• goodbadi

    Projects Limbo

    N has apparently taken over my blog, judging by my last few posts.

    Soon something else will be taking over not just my blog, but probably my whole entire life. Not that it hasn’t taken over my life already. Most of my sleeping and waking minutes are consumed with mental gymnastics and rote recitation of what I want and what needs done at our new house.

    Today I again dropped in on the current residents–they’re hoping to be out by noon next Saturday–and again dreamed and plotted for my post-departure work-in. Then I sputtered over to help my brother-in-law with some of his projects around their house.

    See, pretty soon he’s going to be over at our house helping us out (like, all the time), and so my weariness of just thinking about doing, coupled with our anticipated labor debt to him, prompted me to believe–rightly–that digging fence post holes and stretching barnyard wire (that section of fence was to keep their kids off the road) would help dissipate my uneasy worry that we’ll never actually get to move in to our new house and that none of our renovation hopes will ever materialize.

    I think in extremes, I guess, but that’s just how life is, sometimes.

    Between my gasping questions about how to do such-and-such anticipated projects, J peppered the air with his own quandary: my sister was all excited about the possibility at being given–for free–30 or 40 six-week-old fryers.

    “So you think I could just switch out the boiler and put a new one in myself?”

    “I’d have to build a pen and drag it around the yard to a new spot every day.”

    “What about tearing just part of the wall out? To avoid the pipes?”

    “I’d rather just work a couple of extra hours and buy the damn birds at the grocery store.”

    “Soil and Conservation said they need to talk to the spring owner, not me. Apparently the water’s been getting cloudier more recently, although still not often.”

    “What’s she thinking? I’m going to need to by a feather plucker, the kind that spins like a dryer.”

    When I left they were still waiting for a call back from the neighbor, and I was still wondering if our new country life would ever get here.

    But at least that section of fence was almost finished.

  • goodbadi

    Development in Process

    A friend asked yesterday, “So is the house you bought a fixer-upper?”

    “It’s livable,” I said, “but there is a lot to improve.”

    “That’s the worst kind of place,” he said. “You never know if you want actually to tear into what needs done next.”

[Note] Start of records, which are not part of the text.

(* ===== verification/Ready.v ===== *)
(** * What a running server has in place

    Invariants of the reachable states that need no view of the links between
    objects: every room, session and peer has its send handler, the connections
    of the peers are settled, the retries of a cross-cluster subscription are
    counted down from
    CLUSTER_RECONNECTION_MAXTIMES, and, when the calls of the amqp library
    succeed, the exchanges of a broker that is marked connected have their
    producer goroutines.  They are proved together, by one rule per operation
    ([itr]); as a consequence some ways to stop never occur. *)

From S2P Require Import Prelude GoLib Json Constants KeyframeFilter MediaEngine MediaEngineProps World Rmq Peer Notify Session.
From S2P Require Import Room RoomMgr Callbacks Server Demo Invariant Safety Leave Signaling Settled.

(** ** The invariant *)

(** The amqp library does what it is asked. *)
Definition amqp_works `{Amqp} : Prop :=
  ∀ n, am_channel n = true ∧ am_exchange_declare n = true ∧ am_queue_declare n = true ∧
    am_queue_bind n = true ∧ am_consume n = true.

(** The package variables of rmq.go that hold exchanges: the exchange name and
    the routing key each is given, and whether its producer has to be there:
    when the flag that guards it is set, or when [F] asks for it (while a
    client is connecting). *)
Definition slots (F : nat → bool) (q : rmqstate) : list (option nat * (string * string) * bool) := [
  (exc_pub_dr q, ("WB_", "111"), connected q || F 0%nat);
  (exc_proxy_bc q, ("udpProxy", "broadcast"), connected q || F 1%nat);
  (exc_cluster_bc q, ("inter-cluster_broadcast", "inter-cluster"), connected q || F 2%nat);
  (exc_cross_cluster_dr q, ("WB_", ""), center_connected q || F 3%nat);
  (exc_cross_cluster_bc q, ("cross-cluster_broadcast", "cross-cluster"),
     center_connected q || F 4%nat)].

(** The exchange of a variable is the one it was made for, a producer, and has
    its goroutine when the flag is set. *)
Definition ex_tag (ex : QueueExchange) : string * string * option nat :=
  (x_exchangeName ex, x_routingKey ex, x_parent ex).
Definition slot_ok (E : gmap nat QueueExchange)
    (sl : option nat * (string * string) * bool) : Prop :=
  (∀ x, sl.1.1 = Some x → ∃ ex, E !! x = Some ex ∧ ex_tag ex = (sl.1.2, None)) ∧
  (sl.2 = true → producing E sl.1.1).

Record brokers_up (F : nat → bool) (q : rmqstate) : Prop := {
  br_slots : Forall (slot_ok (mq_exchanges q)) (slots F q);
  br_exs : ∀ i r x, mq_objs q !! i = Some r → x ∈ q_exs r →
    ∃ ex, mq_exchanges q !! x = Some ex ∧ x_parent ex ≠ None;
}.
Definition brokers_ready (q : rmqstate) : Prop := brokers_up (λ _, false) q.

Lemma brokers_producing q : brokers_ready q →
  (connected q = true → producing (mq_exchanges q) (exc_pub_dr q) ∧
     producing (mq_exchanges q) (exc_proxy_bc q) ∧ producing (mq_exchanges q) (exc_cluster_bc q)) ∧
  (center_connected q = true → producing (mq_exchanges q) (exc_cross_cluster_dr q) ∧
     producing (mq_exchanges q) (exc_cross_cluster_bc q)).
Proof.
  intros [Hs _]. unfold slots in Hs. rewrite !Forall_cons in Hs.
  destruct Hs as ([_ ?] & [_ ?] & [_ ?] & [_ ?] & [_ ?] & _). simpl in *.
  split; intros E; rewrite E in *; simpl in *; auto.
Qed.

Definition watcher_bound (x : watcher) : Prop :=
  0 ≤ wt_curtime x ≤ CLUSTER_RECONNECTION_MAXTIMES.
Definition retry_bound (t : task) : Prop :=
  match t with
  | TFakePublisherReConnect _ _ _ n => 0 ≤ n < CLUSTER_RECONNECTION_MAXTIMES
  | _ => True
  end.

Definition sess_good (x : session) : Prop :=
  s_onSendMessageHandler x = true ∧ Forall watcher_bound (s_watchers x).

(** Both clients know what to call with a message. *)
Definition handled (q : rmqstate) : Prop :=
  ∀ i r, mq_objs q !! i = Some r → q_onReceivedMessageHandler r = true.

Create HintDb good discriminated.
#[export] Hint Constants Opaque : good.
#[export] Hint Transparent MW : good.

Section ready.
Context `{GoRuntime, WebRTC, Amqp}.

(** [P] is what holds of each peer; a handler that negotiates passes through
    states in which its own peer is not settled. *)
Record good_for {P : nat → peer → Prop} (w : world) : Prop := {
  g_mgr : m_onSendMessageHandler (w_mgr w) = true;
  g_room : ∀ r x, w_rooms w !! r = Some x → r_onSendMessageHandler x = true;
  g_sess : ∀ s x, w_sess w !! s = Some x → sess_good x;
  g_peer : ∀ p pr, w_peers w !! p = Some pr → P p pr;
  g_task : Forall retry_bound (w_tasks w);
  g_fresh : ∀ x ex, mq_exchanges (w_rmq w) !! x = Some ex → (x < w_next w)%nat;
  g_handled : handled (w_rmq w);
  g_ready : amqp_works → brokers_ready (w_rmq w);
}.
Definition good_at (p : nat) (Φ : peer → Prop) : world → Prop :=
  good_for (P := λ q, if decide (q = p) then Φ else peer_good).
Definition good : world → Prop := good_for (P := λ _, peer_good).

    As we’ve brainstormed and brainstormed–we think we have a pleasing floor plan, now–we’ve had to acknowledge time and again that our new house won’t be finished or how we really want it to be for quite some time. We have to move in and live in–and enjoy–its current state, and then chip away at realizing our hopes for it.

    It’ll be a process.

  • goodbadi

    Sunday Afternoon Nap

    They used to be weekly events, but since N’s birth, Sunday afternoon naps have become quite rare. This afternoon, however, with N deep in her own slumber, I once again took to our living room futon for some much-needed satisfaction–until the upstairs people decided to vacuum their kitchen floor:

    Believe me: Our new house and the end of April are sounding better all the time.